I really liked the visualization of the various GC's btw. Excellent work!

riffraff · on Dec 30, 2013

I have no idea of the size in other language implementations, but notice 40 bytes is on x86-64, on 32 bit it's either 20 or 24.

joevandyk · on Dec 30, 2013

this is why running large ruby apps on 64 bit OSs can take up a lot more memory than 32 bit.

riffraff · on Dec 30, 2013

isn't that true of most platforms? I know the JVM has compressed OOPS to limit this issue, but I am not aware of similar things elsewhere.

jeffdavis · on Dec 30, 2013

To me, it's interesting that after all this time and with the prevalence of languages that rely heavily on garbage collection, garbage collectors still don't seem to scale to large heaps.
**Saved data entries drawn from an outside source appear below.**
Lemma field_value a r doc : field_ok a r ->
  let k := key_for a (doc_value a r doc) in
  (if match key_for a <$> substitute r with Some s => key_eqb s k | None => false end
   then default Missing (substitute r) else materialize a k) = doc_value a r doc.
Proof.
  intros [Ha Hs]. destruct (acc_key_value a (ty r) (use_max r) doc Ha) as (Hk & Hp & Hv). cbn zeta. unfold doc_value in *.
  set (v := materialize a (acc_key a doc (use_max r))) in *.
  assert (materialize a (key_for a v) = v) as Hm by (by rewrite <- Hk).
  assert (forall s, substitute r = Some s -> key_eqb (key_for a s) (key_for a v) = true -> s = v) as Hi.
  { intros s E. rewrite E in Hs. destruct Hs as [Hs1 Hs2]. by apply (key_for_inj a (ty r)). }
  destruct (decide (v = Missing)) as [E|E].
  - rewrite E in *. cbn [or_missing]. destruct (substitute r) as [s|] eqn:Es; [|done]. simpl.
    destruct (key_eqb (key_for a s) (key_for a s)) eqn:Eq; [done|]. apply key_eqb_refl in Eq as [b Eb]. rewrite Eb. simpl.
    destruct s; try done; simpl in Eb; [|by injection Eb as ->]. destruct (key_for_str a s) as [o Eo]. simpl in Eo. congruence.
  - rewrite !or_missing_id by done.
    destruct (substitute r) as [s|] eqn:Es; [|done]. cbn [fmap option_fmap option_map].
    destruct (key_eqb (key_for a s) (key_for a v)) eqn:Eq; [|done]. simpl. by apply Hi.
Qed.

(** ** Whole keys *)

Definition collector_fields (accs : list SegAccessor) (rs : list ResolvedSort) : list (option SegKey) :=
  zip_with (fun a r => key_for a <$> substitute r) accs rs.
Large heaps mean long pauses when doing the "mark" phase of the generation holding most of the objects. That seems like a big problem that will increase as memory sizes increase.
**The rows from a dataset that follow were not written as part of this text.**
(** A parsed request's window is bounded. *)
Lemma parse_request_window `{C : TextCodec} body rq : parse_request body = Ok rq ->
  from rq + size rq <= MAX_RESULT_WINDOW /\ (search_after rq <> None -> from rq = 0).
Proof.
  unfold parse_request. set (frm := u64_or (get body (str "from")) 0). set (sz := u64_or (get body (str "size")) 10).
  destruct ((MAX_RESULT_WINDOW <? sz) || (MAX_RESULT_WINDOW <? frm) || (MAX_RESULT_WINDOW <? frm + sz)) eqn:Ew; [done|].
  apply orb_false_iff in Ew as [_ Ew%Z.ltb_ge].
  destruct (match parse_sort _ with Ok _ => _ | Err _ => _ end) as [sort|]; [|done]. cbn [mbind result_bind].
  destruct (match get body (str "search_after") with Some _ => _ | None => _ end) as [[after values]|]; [|done]. cbn [mbind result_bind].
  destruct ((bool_decide (is_Some after) || bool_decide (is_Some values)) && negb (frm =? 0)) eqn:E; [done|]. intros [= <-]. cbn.
  split; [lia|]. intros Ha. destruct after as [a|]; [|done]. rewrite bool_decide_eq_true_2 in E by done. cbn in E.
  destruct (Z.eqb_spec frm 0); [done|]. by destruct (frm =? 0).
Qed.

(** ** A concrete stream of two splits *)

#[local] Existing Instances gregorian plain_codec plain_tables plain_index.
Maybe the way I'm looking at it is too simplistic and there are better methods now. But even in Java, which has had plenty of time to work these issues out, I have seen issues with long GC pauses.

My impression right now is that GCs just don't scale to large heaps. To use more memory, you need to either manage memory yourself (which not a lot of modern languages allow), or increase the number of independent heaps (by using more tasks/processes).
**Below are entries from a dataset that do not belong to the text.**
Section answered.
Context `{K : Crc32} `{T : TimeCrate} `{C : TextCodec} `{X : TextTables}.
Variables (max_segment_bytes : Z) (rules : list RoutingRuleRecord) (auto_create_index : bytes) (w : World).

Lemma keep_items_positions all items infos n n' infos' kept res :
  runs (keep_items auto_create_index w all items infos) n n' (infos', kept, res) -> kept.*1 ++ (ir_pos <$> res) ≡ₚ items.*1.
Proof.
  revert infos n n' infos' kept res; induction items as [|[pos it] items IH]; intros infos n n' infos' kept res H; cbn [keep_items] in H; step_runs.
  - done.
  - destruct a0 as [[infos1 kept1] res1]. apply IH in Hr1. destruct a as [i1 [o|]]; cbn [snd] in *; step_runs;
      cbn [fmap list_fmap fst]; rewrite <- Hr1; [done|]. cbn [refuse ir_pos]. by rewrite <- Permutation_middle.
Qed.

Lemma plan_items_positions infos all items n n' plans res :
  runs (plan_items rules w infos all items) n n' (plans, res) -> (pl_pos <$> plans) ++ (ir_pos <$> res) ≡ₚ items.*1.
Proof.
  revert n n' plans res; induction items as [|[pos it] items IH]; intros n n' plans res H; cbn [plan_items] in H; step_runs; [done|].
  destruct (resolve_item _ _ it) as [[it' outcome]|why]; step_runs.
  - destruct a as [why|]; step_runs;
      match goal with H : runs (plan_items _ _ _ _ _) _ _ ?a |- _ => destruct a as [plans1 res1]; apply IH in H; cbn in *; rewrite <- H end.
    + by rewrite <- Permutation_middle.
    + done.
  - match goal with H : runs (plan_items _ _ _ _ _) _ _ ?a |- _ => destruct a as [plans1 res1]; apply IH in H; cbn in *; rewrite <- H end.
    by rewrite <- Permutation_middle.
Qed.

(** The deletions and the writes are all that is planned. *)
Lemma answers_positions infos plans : (ir_pos <$> answers infos plans) ++ (pl_pos <$> writes plans) ≡ₚ pl_pos <$> plans.
Proof.
  induction plans as [|pl plans IH]; [done|]. unfold writes, answers in *. cbn [omap list_omap]. rewrite filter_cons. unfold is_write at 1.
  destruct (it_action (pl_item pl)) eqn:E.
  1,2: rewrite decide_True by done; cbn [fmap list_fmap]; rewrite <- Permutation_middle; by rewrite IH.
  all: rewrite decide_False by done; cbn [fmap list_fmap app]; rewrite IH; by destruct (tombstone_of infos pl).
Qed.

Lemma enqueue_plans_positions infos refresh plans k ps o n n' res o' :
  runs (enqueue_plans w infos refresh plans k ps o) n n' (res, o') -> ir_pos <$> res = pl_pos <$> plans.
Proof.
  revert k ps o n n' res o'; induction plans as [|pl plans IH]; intros k ps o n n' res o' H; cbn [enqueue_plans] in H; step_runs; [done|].
  destruct a as [[[k1 ps1] t] o1]. step_runs. destruct a as [res1 o2]. cbn. f_equal; [by unfold verdict; destruct (tl_accepted t)|]. by eapply IH.
Qed.

Lemma run_items_positions items refresh n n' res :
  runs (run_items max_segment_bytes rules auto_create_index w items refresh) n n' res -> ir_pos <$> res ≡ₚ items.*1.
Proof.
  unfold run_items. intros H. step_runs. destruct a as [[infos kept] missing]. step_runs.
  repeat match goal with
         | H : runs (keep_items _ _ _ _ _) _ _ _ |- _ => apply keep_items_positions in H
         | H : runs (plan_items _ _ _ _ _) _ _ ?a |- _ => destruct a as [plans res1]; apply plan_items_positions in H
         | H : runs (enqueue_plans _ _ _ _ _ _ _) _ _ ?a |- _ => destruct a as [res2 owed]; apply enqueue_plans_positions in H
         end.
  cbn [fst snd] in *. rewrite !fmap_app.
  match goal with H1 : _ ≡ₚ items.*1, H2 : _ ≡ₚ kept.*1, H3 : ir_pos <$> res2 = _ |- context [answers ?i plans] =>
    rewrite <- H1, <- H2, H3, <- (answers_positions i plans) end.
  rewrite (Permutation_app_comm (ir_pos <$> missing)). apply Permutation_app; [|done].
  rewrite (Permutation_app_comm (ir_pos <$> res1)). done.
Qed.

Lemma handle_bulk_positions from_str new_id default_index body refresh n n' res :
  runs (handle_bulk_local max_segment_bytes rules from_str new_id auto_create_index w default_index body refresh) n n' res ->
  exists o, parse_bulk_body from_str new_id body default_index = Ok o /\ ir_pos <$> res = seq 0 (po_total o).
Proof.
  unfold handle_bulk_local. destruct (parse_bulk_body _ _ _ _) as [o|e] eqn:E; [|by intros ?%runs_fail].
  case_decide; [by intros ?%runs_fail|]. intros H'. step_runs. exists o. split; [done|].
  match goal with H : runs (run_items _ _ _ _ _ _) _ _ _ |- _ => apply run_items_positions in H as Hp end.
  apply sort_by_position. rewrite fmap_app, Hp. apply parse_covers in E. unfold positions in E. rewrite <- E, Permutation_app_comm.
  apply Permutation_app; [done|]. apply reflexive_eq. rewrite <- list_fmap_compose. apply list_fmap_ext. by intros ? [[[? ?] ?] ?].
Qed.

(** [C13] Every action of a bulk request that is answered is answered exactly
    once, and the answers are in the order of the actions: whichever items
    were rejected while parsing, had no index, failed a lookup or the mapping
    check, were deletions, or were refused by a queue. *)
Theorem bulk_answers_in_order from_str new_id default_index body refresh n n' res :
  runs (handle_bulk_local max_segment_bytes rules from_str new_id auto_create_index w default_index body refresh) n n' res ->
  exists o, parse_bulk_body from_str new_id body default_index = Ok o /\ ir_pos <$> res = seq 0 (po_total o).
Proof. apply handle_bulk_positions. Qed.
End answered.

(** ** What a run does to the log and the trace *)

(** A run that leaves the log and the trace alone. *)
Definition still (n n' : Node) : Prop := quiet (nd_pipe n) (nd_pipe n').
#[export] Instance still_preorder : PreOrder still.
Proof. split; [by intros n|]. intros a b c H1 H2. by eapply quiet_trans. Qed.
Definition stills {A} (m : BulkM A) : Prop := forall n, still n (m n).1.
Lemma stills_ret {A} (a : A) : stills (mret a).
Proof. by intros n. Qed.
Lemma stills_bind {A B} (m : BulkM A) (f : A -> BulkM B) : stills m -> (forall a, stills (f a)) -> stills (m ≫= f).
Proof.
  intros Hm Hf n. unfold mbind, bulk_bind. specialize (Hm n). destruct (m n) as [n1 [a|e]]; [|done]. by etrans; [|apply Hf].
Qed.
Lemma stills_fail {A} e : stills (@fail A e).
Proof. by intros n. Qed.
Lemma stills_pipe {A} e (f : Pipeline -> Pipeline * result IngestError A) : (forall p, quiet p (f p).1) -> stills (on_pipe e f).
Proof. intros Hf n. unfold on_pipe. specialize (Hf (nd_pipe n)). by destruct (f (nd_pipe n)) as [p r]. Qed.
Lemma stills_runs {A} (m : BulkM A) n n' a : stills m -> runs m n n' a -> still n n'.
Proof. intros Hm Hr. specialize (Hm n). unfold runs in Hr. by rewrite Hr in Hm. Qed.
#[export] Hint Resolve stills_ret stills_bind stills_fail stills_pipe : bulk.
Please enlighten me if I'm wrong here.

eonwe · on Dec 30, 2013

That seems to be the case in Oracle Java at least. With 80+ GB heaps, you can experience multi-minute stop-the-world collections when a full GC strikes. Luckily, that can be tuned to be very rare (for the usual load).

For better latency without such hiccups, the only solution I know of is Azul's Zing (http://www.azulsystems.com/zing/pgc) which really did away with larger pauses at least with our software.

jeffdavis · on Dec 30, 2013

What is "the usual load"?

Interesting; I'll check out the Azul one. I'm a little skeptical, but it might be an improvement. Did you see better throughput or just reduced latency?

eonwe · on Dec 30, 2013

By usual I mean what our application was tuned for.

Which, sadly, may or may not be what it encounters. There are still some usage patterns that can cause large amount of time being spent doing gc (without Zing).

Latency was greatly reduced, I cannot really say about throughput (except that it was not clearly worse at least).

rurban · on Dec 31, 2013

The important number is the avg pause time. Here with ruby 2.1 7ms for a minor and 58ms for a major sweep for a typical ~500K heap app.

In my potion-based GC (a stack-scanning, compacting, cheney two-finger GC) the avg GC needs 3ms, but it's not concurrent (multi-threaded) yet.

All of these can be considered real-time, i.e. < 15ms. For bigger heaps the scans need to be incremental (saving and restoring GC state, which is easy with libgc or cheney).

The best java GC I found needed 150ms pause time. Good lisp's have real-time GCs.

venus · on Dec 30, 2013

What's this RailsApp.preload_all method mentioned in this post? Is that a github thing?

Great post btw. I am looking forward to getting some production apps onto 2.1 in the coming weeks and seeing how performance characteristics have changed in the new release.

tmm1 · on Dec 30, 2013

We implement preload_all, which loops over app/{models,controllers}/ and requires everything. This method is generally called from config.ru, and happens in the unicorn master before it forks off workers.

I recently upstreamed a warmup method for Rack::Builder you can also use for this purpose: https://github.com/rack/rack/pull/617

venus · on Dec 30, 2013

Thanks for that link (and for submitting it!). I've done something similar in deploy scripts, to warm up a fresh instance before bringing it into rotation - even better having it able to be baked into rack like that.

purephase · on Dec 30, 2013

That's interesting. Thanks for sharing. I'll have to check this out.

ksec · on Dec 31, 2013

And all these are all very similar to Google's Chrome V8 and Mozilla's SpiderMonkey. Although both had incremental done already, for Ruby that is scheduled for v2.2.

Now just when will Ruby get a Method or Tracing JIT?